This is the latest in a long series of journalistic cuts in papers across the country. Even in Madison, where we now have a paperless newspaper, the Capital Times, transition to the Internet was accompanied by a one third reduction in the reporting staff.
Cuts and consolidations are widespread and have been particularly severe in Wisconsin where we have gone, for example, from two statewide newspapers to one and then none as the Milwaukee Journal Sentinel emulated the parochial outstate papers by becoming a mostly regional paper.
All of this has been driven by the dismal economics of the newspaper business and has evoked no noticeable public outcry.
There are several reasons for this silence, some of which are legitimate.
Papers are too liberal.
Papers are too conservative.
Reporters are lazy.
Reporters have an instinct for the capillary.
Reporters don’t get stories right.
And if the reporters do get it right, editors screw it up.
And, best of all, the Internet makes newspapers, journalism itself, unnecessary.
Let’s get a couple of things straight.
The Internet is a goldmine of information for anyone looking for information. It is also an undisciplined Tower of Babel where people like me can impose my view of the world on an unsuspecting public. It is not journalism. It is not even journalism at its most flawed.

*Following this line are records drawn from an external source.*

(** With the generated lists the counts pass the number of days: the four
    ranges of a day may coincide, and each of them is counted. *)
Example generated_week_counts :
  getSleepDataForRange 25 generatedStore 0 7
    = Some (PerUser
              (replicate 9 0 ++ [28; 28; 28] ++ replicate 12 0)
              ([7; 7; 7; 7; 7; 7] ++ replicate 17 0 ++ [7])
              ([7; 7; 7; 7; 7; 7] ++ replicate 17 0 ++ [7])).
Proof. vm_compute. reflexivity. Qed.

(** ** Counts and the number of days *)

Lemma sumOccupancy_bound fuel (s : gmap Z dayRecord) endDate n u h :
  (24 < fuel)%nat → (h < 24)%nat → windowBefore24 s endDate n →
  ∃ total, sumOccupancy fuel s endDate n u h = Some total
           ∧ 0 <= total <= Z.of_nat n.
Proof.
  intros Hf Hh. induction n as [|n IH]; intros Hw.
  - exists 0. split; [done|]. lia.
  - cbn [sumOccupancy].
    rewrite (occupancyAt_covered fuel s _ u h Hf Hh)
      by (intros v; apply Hw; lia).
    destruct IH as (total & -> & Ht).
    { intros i v Hi. apply Hw. lia. }
    eexists. split; [done|].
    destruct (covered (Z.of_nat h) (rangesOn s u (endDate - Z.of_nat n)));
      simpl; lia.
Qed.
(** * WebsiteAudit (app.py): a shallow embedding and its checked properties

    The audited program is the class [WebsiteAudit] of [app.py]: one HTTP
    GET, then four check groups (security, performance, seo, accessibility)
    that append human-readable findings to [self.issues].

    The embedding keeps the shape of the Python code:
    - [self] is a record threaded through a state-and-exception monad
      (attribute assignments made before a [raise] persist, as in Python);
    - [self.issues] is a dictionary ([gmap]) from category name to the list
      of findings, and [self.issues[k].append(m)] looks the key up first;
    - everything that leaves the process ([requests.get], [requests.head],
      the TLS probe, the clock, the HTML parser) is read from a [World]
      record, so every definition is executable once a world is given;
    - strings are sequences of 8-bit characters read as Latin-1 code
      points (the encoding [http.client] uses for header names). *)

From Stdlib Require Import Ascii QArith_base.
From stdpp Require Import numbers gmap strings list pretty.

Local Open Scope Z_scope.
Local Set Warnings "-register-all".

(** ** Python built-ins used by app.py *)

Module Py.

(** [s.startswith(p)] *)
Fixpoint startswith (s p : string) : bool :=
  match p, s with
  | EmptyString, _ => true
  | String c p', String d s' => if decide (c = d) then startswith s' p' else false
  | String _ _, EmptyString => false
  end.

(** Truth value of a [str]: non-empty. *)
Definition truthy (s : string) : bool :=
  match s with EmptyString => false | String _ _ => true end.

(** Truth value of [None]-or-[str] (the result of [dict.get]). *)
Definition truthy_opt (o : option string) : bool :=
  match o with None => false | Some s => truthy s end.

(** [c.isspace()] on the code points below 256. *)
Definition isspace (c : ascii) : bool :=
  let n := Z.of_nat (nat_of_ascii c) in
  ((9 <=? n) && (n <=? 13)) || ((28 <=? n) && (n <=? 32))
  || (n =? 133) || (n =? 160).

Fixpoint lstrip (s : string) : string :=
  match s with
  | EmptyString => EmptyString
  | String c s' => if isspace c then lstrip s' else s
  end.
(** * Adversarial example generation: a model of adversarial_generator.py

    The script samples images of one class from a dictionary of labelled
    images and perturbs them with three gradient-sign attacks.  The model
    below follows the script function by function.

    - Python objects (the dictionary, its lists, the numpy arrays) live in a
      heap and are named by references, so that aliasing and in-place
      updates are visible.
    - Python code is written in a state-and-exception monad over that heap
      and the random generator.
    - Pixel values are rationals: the order-theoretic content of [np.clip]
      and [np.add] is kept, rounding is not modelled.
    - The Keras loss is a parameter of the development; a Keras model is a
      function from a batch to its predictions.  In the attacks, which act
      on single-example batches, the evaluated loss is one rational; the
      module [PerExample] gives the estimator on batches of any size, with
      one loss per example. *)

From Stdlib Require Import ZArith QArith Qminmax Qabs Lia Lqa.
From stdpp Require Import base option list gmap strings pretty.

(** ** numpy arrays *)

(** An array of any rank: a scalar, or a sequence of sub-arrays. *)
Unset Elimination Schemes.
Inductive ndarray : Type :=
  | Scalar (q : Q)
  | Arr (items : list ndarray).
Set Elimination Schemes.

Fixpoint nd_map (f : Q -> Q) (a : ndarray) : ndarray :=
  match a with
  | Scalar q => Scalar (f q)
  | Arr items => Arr (List.map (nd_map f) items)
  end.

Fixpoint nd_all (p : Q -> bool) (a : ndarray) : bool :=
  match a with
  | Scalar q => p q
  | Arr items => forallb (nd_all p) items
  end.

Fixpoint nd_flatten (a : ndarray) : list Q :=
  match a with
  | Scalar q => [q]
  | Arr items => List.flat_map nd_flatten items
  end.

(** [np.add(x, s)] with a scalar [s]: broadcast over every entry. *)
Definition add_scalar (a : ndarray) (s : Q) : ndarray :=
  nd_map (fun q => (q + s)%Q) a.

(** [np.clip(x, lo, hi)] is [minimum(hi, maximum(x, lo))] entry by entry. *)
Definition clip_scalar (lo hi q : Q) : Q := Qmin hi (Qmax lo q).

Definition clip (a : ndarray) (lo hi : Q) : ndarray :=
  nd_map (clip_scalar lo hi) a.

(** [np.array([x])]: a copy of [x] under a new leading axis of size 1. *)
Definition batch_of (a : ndarray) : ndarray := Arr [a].

(** [np.argmin] on the flattened entries: index of the first minimum. *)
Fixpoint argmin_from (best_i : nat) (best : Q) (i : nat) (l : list Q) : nat :=
  match l with
  | [] => best_i
  | q :: l' =>
      match (q ?= best)%Q with
      | Lt => argmin_from i q (S i) l'
      | _ => argmin_from best_i best (S i) l'
      end
  end.

Definition argmin (l : list Q) : option nat :=
  match l with
  | [] => None
  | q :: l' => Some (argmin_from 0 q 1 l')
  end.

Definition in_unit_interval (q : Q) : bool := Qle_bool 0 q && Qle_bool q 1.

(** Every pixel of the array lies in [0,1]. *)
Definition pixels_in_01 (a : ndarray) : bool := nd_all in_unit_interval a.

(** ** Python objects, heap and exceptions *)

(** References are indices into the heap. *)
Abbreviation loc := nat (only parsing).

Inductive obj : Type :=
  | ODict (d : gmap string loc)
  | OList (items : list loc)
  | ONdarray (a : ndarray).

(** The interpreter state: allocated objects, indexed by reference, and the
    raw output stream of the random generator. *)
Record state : Type := State { heap : list obj; rng : nat -> nat }.

Inductive exn : Type :=
  ValueError | KeyError | IndexError | TypeError | AssertionError.

Inductive result (A : Type) : Type :=
  | Ok (a : A) (s : state)
  | Raise (e : exn).
Arguments Ok {A} a s.
Arguments Raise {A} e.

Definition M (A : Type) : Type := state -> result A.

Definition ret {A} (a : A) : M A := fun s => Ok a s.
Definition raise {A} (e : exn) : M A := fun _ => Raise e.
Definition bind {A B} (m : M A) (k : A -> M B) : M B :=
  fun s => match m s with
           | Ok a s' => k a s'
           | Raise e => Raise e
           end.

Declare Scope py_scope.
Delimit Scope py_scope with py.
Notation "x <- m ;; k" := (bind m (fun x => k))
  (at level 100, m at next level, right associativity) : py_scope.
Notation "m ;;; k" := (bind m (fun _ => k))
  (at level 100, right associativity) : py_scope.
Open Scope py_scope.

This democracy cannot survive, no democracy can, without a free and fearless press that speaks truth to power and makes those in power turn square corners.
Technology may reshape the journalistic function. Radio and 24/7 television has had an impact on how the trade is practiced, although it is pretty clear that both of these mediums are mostly regional and rely pretty heavily on the “outdated” “outmoded” “inefficient” print press for the raw material for their broadcasts. (Want your story on the evening network news? Get it into the NY Times.)
Most important newspapers have online versions which are probably undermining their traditional product’s economic viability while it caters to the appetites of the, mostly, young and, exclusively, computer addicted.
I have no idea how to put the economic wheels back on the journalism business; I have no idea where this essential trade will light in a cyberspace world; but I do know that a world without journalism is both unimaginable and unworkable to say nothing of tyrannical.
This is worrisome.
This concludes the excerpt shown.